Both the line with "(** ** Rebooking a released slot *)" and the line with "overlap_rule (Booking.table_id B) (Booking.date B)" in the records below must appear in the output, along with every line between them, exactly and with nothing added.

--- RECORD SET ---

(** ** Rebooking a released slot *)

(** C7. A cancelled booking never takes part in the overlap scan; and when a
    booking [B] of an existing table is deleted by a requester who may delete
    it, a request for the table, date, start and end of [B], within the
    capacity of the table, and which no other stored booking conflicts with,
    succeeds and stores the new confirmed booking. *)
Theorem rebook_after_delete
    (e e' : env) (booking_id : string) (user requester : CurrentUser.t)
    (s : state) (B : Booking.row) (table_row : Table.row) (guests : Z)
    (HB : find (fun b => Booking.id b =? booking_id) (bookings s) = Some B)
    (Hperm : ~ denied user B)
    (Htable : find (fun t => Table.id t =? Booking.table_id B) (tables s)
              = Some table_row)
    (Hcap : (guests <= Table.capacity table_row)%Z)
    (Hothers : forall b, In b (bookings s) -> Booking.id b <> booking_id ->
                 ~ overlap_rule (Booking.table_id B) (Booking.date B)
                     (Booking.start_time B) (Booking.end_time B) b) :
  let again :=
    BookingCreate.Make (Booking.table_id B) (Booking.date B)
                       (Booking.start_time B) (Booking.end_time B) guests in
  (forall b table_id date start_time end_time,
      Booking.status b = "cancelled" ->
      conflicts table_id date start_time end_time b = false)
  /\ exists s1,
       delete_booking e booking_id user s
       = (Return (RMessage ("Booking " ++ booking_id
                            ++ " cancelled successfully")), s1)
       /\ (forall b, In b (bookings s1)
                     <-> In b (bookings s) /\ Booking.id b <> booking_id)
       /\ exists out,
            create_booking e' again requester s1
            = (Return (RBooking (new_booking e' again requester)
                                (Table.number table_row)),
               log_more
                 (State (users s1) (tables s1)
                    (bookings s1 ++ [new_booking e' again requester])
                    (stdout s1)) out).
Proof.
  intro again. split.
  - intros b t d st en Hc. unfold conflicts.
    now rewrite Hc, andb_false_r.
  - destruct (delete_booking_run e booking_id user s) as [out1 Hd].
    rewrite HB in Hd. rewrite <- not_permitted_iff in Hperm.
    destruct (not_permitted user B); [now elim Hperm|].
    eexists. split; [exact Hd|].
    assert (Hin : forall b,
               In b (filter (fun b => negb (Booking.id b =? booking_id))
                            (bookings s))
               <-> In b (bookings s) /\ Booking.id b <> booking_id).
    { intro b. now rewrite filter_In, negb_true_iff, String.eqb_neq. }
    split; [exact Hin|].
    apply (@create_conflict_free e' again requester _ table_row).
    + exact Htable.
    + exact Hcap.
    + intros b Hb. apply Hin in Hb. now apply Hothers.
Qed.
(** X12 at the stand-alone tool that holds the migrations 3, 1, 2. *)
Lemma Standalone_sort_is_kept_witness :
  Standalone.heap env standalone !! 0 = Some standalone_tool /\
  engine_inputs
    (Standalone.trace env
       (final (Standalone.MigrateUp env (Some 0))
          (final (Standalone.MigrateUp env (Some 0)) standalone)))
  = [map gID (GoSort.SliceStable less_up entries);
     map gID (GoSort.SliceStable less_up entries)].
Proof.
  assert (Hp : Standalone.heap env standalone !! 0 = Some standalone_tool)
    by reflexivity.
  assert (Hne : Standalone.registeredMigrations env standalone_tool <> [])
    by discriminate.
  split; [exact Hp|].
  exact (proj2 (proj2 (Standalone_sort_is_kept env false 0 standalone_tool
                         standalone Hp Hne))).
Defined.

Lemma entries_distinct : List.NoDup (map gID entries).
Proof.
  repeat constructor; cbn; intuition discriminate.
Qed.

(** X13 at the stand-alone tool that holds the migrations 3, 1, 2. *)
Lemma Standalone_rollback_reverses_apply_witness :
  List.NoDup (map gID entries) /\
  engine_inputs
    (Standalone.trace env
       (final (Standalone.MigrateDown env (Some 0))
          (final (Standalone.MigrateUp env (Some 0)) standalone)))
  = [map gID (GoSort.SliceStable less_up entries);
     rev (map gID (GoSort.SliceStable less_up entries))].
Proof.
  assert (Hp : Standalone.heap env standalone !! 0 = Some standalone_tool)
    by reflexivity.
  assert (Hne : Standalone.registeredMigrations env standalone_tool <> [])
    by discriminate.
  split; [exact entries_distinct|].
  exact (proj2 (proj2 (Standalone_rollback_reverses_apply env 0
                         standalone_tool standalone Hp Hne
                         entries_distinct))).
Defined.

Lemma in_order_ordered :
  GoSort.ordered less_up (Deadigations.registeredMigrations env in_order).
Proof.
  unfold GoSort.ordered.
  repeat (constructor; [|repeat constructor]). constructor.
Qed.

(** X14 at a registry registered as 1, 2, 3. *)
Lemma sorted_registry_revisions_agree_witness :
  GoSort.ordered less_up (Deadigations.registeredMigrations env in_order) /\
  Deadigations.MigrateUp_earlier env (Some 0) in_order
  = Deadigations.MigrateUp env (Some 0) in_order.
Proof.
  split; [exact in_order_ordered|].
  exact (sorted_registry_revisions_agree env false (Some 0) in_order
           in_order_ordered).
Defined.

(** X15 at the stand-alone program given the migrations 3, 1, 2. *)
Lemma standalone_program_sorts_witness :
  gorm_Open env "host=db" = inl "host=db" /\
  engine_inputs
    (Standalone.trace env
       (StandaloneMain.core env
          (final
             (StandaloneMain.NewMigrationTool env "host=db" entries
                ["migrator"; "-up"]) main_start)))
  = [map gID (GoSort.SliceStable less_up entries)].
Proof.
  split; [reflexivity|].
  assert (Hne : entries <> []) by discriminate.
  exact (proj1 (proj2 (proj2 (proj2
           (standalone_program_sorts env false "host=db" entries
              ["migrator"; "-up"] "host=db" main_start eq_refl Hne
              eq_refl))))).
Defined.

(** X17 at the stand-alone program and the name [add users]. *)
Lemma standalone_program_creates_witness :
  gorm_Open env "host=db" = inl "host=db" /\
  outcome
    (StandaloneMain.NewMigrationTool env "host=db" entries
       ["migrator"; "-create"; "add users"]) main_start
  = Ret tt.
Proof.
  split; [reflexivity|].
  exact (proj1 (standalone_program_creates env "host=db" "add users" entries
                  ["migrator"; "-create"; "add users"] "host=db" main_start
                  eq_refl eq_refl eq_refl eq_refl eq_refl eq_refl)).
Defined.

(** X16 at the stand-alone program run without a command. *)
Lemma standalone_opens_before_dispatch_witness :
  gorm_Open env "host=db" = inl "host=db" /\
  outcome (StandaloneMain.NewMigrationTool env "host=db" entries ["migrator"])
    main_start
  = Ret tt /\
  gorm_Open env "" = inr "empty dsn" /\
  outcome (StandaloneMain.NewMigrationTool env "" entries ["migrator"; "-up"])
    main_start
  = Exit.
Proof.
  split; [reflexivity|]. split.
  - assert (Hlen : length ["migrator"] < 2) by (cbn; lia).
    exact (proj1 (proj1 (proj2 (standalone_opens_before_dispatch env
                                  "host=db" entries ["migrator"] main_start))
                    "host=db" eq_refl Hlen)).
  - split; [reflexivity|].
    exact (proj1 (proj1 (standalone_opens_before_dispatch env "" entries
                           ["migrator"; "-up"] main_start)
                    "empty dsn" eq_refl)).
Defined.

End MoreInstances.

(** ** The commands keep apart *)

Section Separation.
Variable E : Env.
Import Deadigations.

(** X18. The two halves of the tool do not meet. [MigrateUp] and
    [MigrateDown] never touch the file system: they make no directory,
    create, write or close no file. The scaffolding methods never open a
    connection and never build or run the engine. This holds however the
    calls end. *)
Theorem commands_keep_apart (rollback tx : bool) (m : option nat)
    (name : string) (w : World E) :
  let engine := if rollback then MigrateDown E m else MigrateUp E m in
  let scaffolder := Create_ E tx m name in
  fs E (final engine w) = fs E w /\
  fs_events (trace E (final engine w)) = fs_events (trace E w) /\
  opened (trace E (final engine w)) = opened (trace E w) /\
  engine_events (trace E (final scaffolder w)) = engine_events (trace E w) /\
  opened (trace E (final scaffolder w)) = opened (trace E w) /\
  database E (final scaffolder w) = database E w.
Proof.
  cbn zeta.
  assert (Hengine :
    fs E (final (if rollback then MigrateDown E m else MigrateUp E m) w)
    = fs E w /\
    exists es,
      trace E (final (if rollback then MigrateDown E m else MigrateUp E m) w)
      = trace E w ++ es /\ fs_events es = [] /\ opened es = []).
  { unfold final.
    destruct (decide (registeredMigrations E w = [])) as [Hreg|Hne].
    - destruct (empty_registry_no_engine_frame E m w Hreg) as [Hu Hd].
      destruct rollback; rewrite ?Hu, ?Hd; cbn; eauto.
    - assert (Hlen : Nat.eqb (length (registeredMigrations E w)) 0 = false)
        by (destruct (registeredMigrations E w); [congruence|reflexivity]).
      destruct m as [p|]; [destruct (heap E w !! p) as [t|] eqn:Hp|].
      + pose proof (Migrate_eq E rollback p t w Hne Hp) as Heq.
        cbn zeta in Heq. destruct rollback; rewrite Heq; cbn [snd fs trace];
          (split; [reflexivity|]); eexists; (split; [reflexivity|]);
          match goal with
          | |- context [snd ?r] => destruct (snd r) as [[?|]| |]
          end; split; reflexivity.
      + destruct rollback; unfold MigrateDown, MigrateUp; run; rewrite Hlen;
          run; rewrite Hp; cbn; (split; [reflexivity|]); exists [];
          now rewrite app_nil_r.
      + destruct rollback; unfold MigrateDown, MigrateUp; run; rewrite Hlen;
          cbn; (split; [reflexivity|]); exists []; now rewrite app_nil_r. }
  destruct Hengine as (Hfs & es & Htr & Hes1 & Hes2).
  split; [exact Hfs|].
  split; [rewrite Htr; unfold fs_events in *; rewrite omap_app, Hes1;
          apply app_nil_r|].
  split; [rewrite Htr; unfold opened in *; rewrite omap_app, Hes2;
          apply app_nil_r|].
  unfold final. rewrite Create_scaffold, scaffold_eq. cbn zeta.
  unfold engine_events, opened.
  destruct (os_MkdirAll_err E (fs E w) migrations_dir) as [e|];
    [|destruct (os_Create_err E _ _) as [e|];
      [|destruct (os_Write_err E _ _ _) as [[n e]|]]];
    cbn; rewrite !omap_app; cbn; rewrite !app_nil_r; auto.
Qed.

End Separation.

---
--- RECORD SET ---

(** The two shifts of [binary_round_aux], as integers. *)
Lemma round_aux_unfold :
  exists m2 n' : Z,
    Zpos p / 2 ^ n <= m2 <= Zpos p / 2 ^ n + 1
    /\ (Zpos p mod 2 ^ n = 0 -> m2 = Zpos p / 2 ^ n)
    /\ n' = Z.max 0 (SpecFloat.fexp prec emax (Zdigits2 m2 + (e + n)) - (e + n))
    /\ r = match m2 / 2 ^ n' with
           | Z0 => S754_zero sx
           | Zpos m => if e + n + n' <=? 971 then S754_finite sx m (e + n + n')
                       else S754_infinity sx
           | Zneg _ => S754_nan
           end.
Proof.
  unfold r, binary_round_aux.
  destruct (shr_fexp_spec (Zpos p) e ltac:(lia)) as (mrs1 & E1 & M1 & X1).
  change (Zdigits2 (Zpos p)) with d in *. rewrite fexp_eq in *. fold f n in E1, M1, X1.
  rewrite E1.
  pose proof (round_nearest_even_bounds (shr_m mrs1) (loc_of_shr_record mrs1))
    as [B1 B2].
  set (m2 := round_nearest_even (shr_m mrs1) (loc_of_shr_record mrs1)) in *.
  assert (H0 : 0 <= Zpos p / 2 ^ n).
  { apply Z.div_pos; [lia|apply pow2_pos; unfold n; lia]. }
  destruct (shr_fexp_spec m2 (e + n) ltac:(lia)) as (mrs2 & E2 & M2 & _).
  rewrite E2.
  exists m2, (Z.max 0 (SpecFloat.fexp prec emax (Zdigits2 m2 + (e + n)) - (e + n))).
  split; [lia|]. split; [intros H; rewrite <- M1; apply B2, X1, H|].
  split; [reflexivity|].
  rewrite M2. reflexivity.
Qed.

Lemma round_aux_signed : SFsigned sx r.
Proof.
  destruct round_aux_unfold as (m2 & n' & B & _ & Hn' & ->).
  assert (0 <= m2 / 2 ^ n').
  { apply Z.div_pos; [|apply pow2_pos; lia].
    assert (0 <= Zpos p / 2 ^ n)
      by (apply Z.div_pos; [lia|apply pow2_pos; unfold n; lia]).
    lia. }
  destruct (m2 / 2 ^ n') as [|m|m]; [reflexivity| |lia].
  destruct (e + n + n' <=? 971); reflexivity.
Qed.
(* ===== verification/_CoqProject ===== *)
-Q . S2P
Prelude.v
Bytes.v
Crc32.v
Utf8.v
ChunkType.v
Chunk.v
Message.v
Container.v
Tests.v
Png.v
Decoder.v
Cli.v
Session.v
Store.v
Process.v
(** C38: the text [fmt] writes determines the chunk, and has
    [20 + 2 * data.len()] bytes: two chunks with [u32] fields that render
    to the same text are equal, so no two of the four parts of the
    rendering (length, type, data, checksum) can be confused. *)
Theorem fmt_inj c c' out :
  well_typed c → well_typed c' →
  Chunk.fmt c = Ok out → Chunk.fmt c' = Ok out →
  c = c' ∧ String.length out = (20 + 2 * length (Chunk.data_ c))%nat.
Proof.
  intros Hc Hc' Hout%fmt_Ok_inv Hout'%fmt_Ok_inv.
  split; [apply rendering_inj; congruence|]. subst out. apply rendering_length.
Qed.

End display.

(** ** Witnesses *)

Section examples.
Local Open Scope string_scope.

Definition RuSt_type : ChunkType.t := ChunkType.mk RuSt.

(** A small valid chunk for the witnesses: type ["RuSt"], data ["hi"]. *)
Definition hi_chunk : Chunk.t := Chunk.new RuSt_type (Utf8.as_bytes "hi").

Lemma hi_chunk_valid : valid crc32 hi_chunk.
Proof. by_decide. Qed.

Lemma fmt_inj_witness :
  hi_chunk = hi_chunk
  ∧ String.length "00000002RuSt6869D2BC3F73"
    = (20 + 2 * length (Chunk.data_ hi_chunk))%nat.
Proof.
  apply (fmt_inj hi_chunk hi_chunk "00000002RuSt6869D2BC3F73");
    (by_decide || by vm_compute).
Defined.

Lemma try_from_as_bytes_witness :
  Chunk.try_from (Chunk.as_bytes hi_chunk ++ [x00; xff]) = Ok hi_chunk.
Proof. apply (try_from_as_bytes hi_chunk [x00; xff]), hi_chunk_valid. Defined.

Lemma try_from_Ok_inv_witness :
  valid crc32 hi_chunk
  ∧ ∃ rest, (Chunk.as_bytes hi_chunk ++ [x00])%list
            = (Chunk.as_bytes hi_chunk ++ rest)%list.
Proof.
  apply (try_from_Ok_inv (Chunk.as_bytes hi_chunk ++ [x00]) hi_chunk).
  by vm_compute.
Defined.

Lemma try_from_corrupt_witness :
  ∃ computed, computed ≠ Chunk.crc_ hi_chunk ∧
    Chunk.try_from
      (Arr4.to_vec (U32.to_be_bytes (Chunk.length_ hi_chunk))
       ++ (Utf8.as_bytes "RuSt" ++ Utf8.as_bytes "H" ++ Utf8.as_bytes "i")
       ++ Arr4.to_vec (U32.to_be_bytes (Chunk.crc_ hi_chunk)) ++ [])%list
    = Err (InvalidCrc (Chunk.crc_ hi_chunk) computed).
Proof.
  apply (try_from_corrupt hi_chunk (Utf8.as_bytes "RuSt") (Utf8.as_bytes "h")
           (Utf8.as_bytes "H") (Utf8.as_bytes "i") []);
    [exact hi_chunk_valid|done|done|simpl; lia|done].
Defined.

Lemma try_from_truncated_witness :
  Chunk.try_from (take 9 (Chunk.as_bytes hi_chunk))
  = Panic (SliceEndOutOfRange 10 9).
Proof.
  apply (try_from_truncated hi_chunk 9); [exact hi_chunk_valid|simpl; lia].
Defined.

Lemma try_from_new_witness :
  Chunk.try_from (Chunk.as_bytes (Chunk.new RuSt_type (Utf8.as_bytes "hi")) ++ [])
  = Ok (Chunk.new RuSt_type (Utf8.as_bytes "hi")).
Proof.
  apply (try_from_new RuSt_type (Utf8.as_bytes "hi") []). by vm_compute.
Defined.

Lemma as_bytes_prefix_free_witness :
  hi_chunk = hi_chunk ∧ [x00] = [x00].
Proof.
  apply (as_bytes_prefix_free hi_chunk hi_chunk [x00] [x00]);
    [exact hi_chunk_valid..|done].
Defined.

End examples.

---

EXPECTED ANSWER:
(** ** Rebooking a released slot *)

(** C7. A cancelled booking never takes part in the overlap scan; and when a
    booking [B] of an existing table is deleted by a requester who may delete
    it, a request for the table, date, start and end of [B], within the
    capacity of the table, and which no other stored booking conflicts with,
    succeeds and stores the new confirmed booking. *)
Theorem rebook_after_delete
    (e e' : env) (booking_id : string) (user requester : CurrentUser.t)
    (s : state) (B : Booking.row) (table_row : Table.row) (guests : Z)
    (HB : find (fun b => Booking.id b =? booking_id) (bookings s) = Some B)
    (Hperm : ~ denied user B)
    (Htable : find (fun t => Table.id t =? Booking.table_id B) (tables s)
              = Some table_row)
    (Hcap : (guests <= Table.capacity table_row)%Z)
    (Hothers : forall b, In b (bookings s) -> Booking.id b <> booking_id ->
                 ~ overlap_rule (Booking.table_id B) (Booking.date B)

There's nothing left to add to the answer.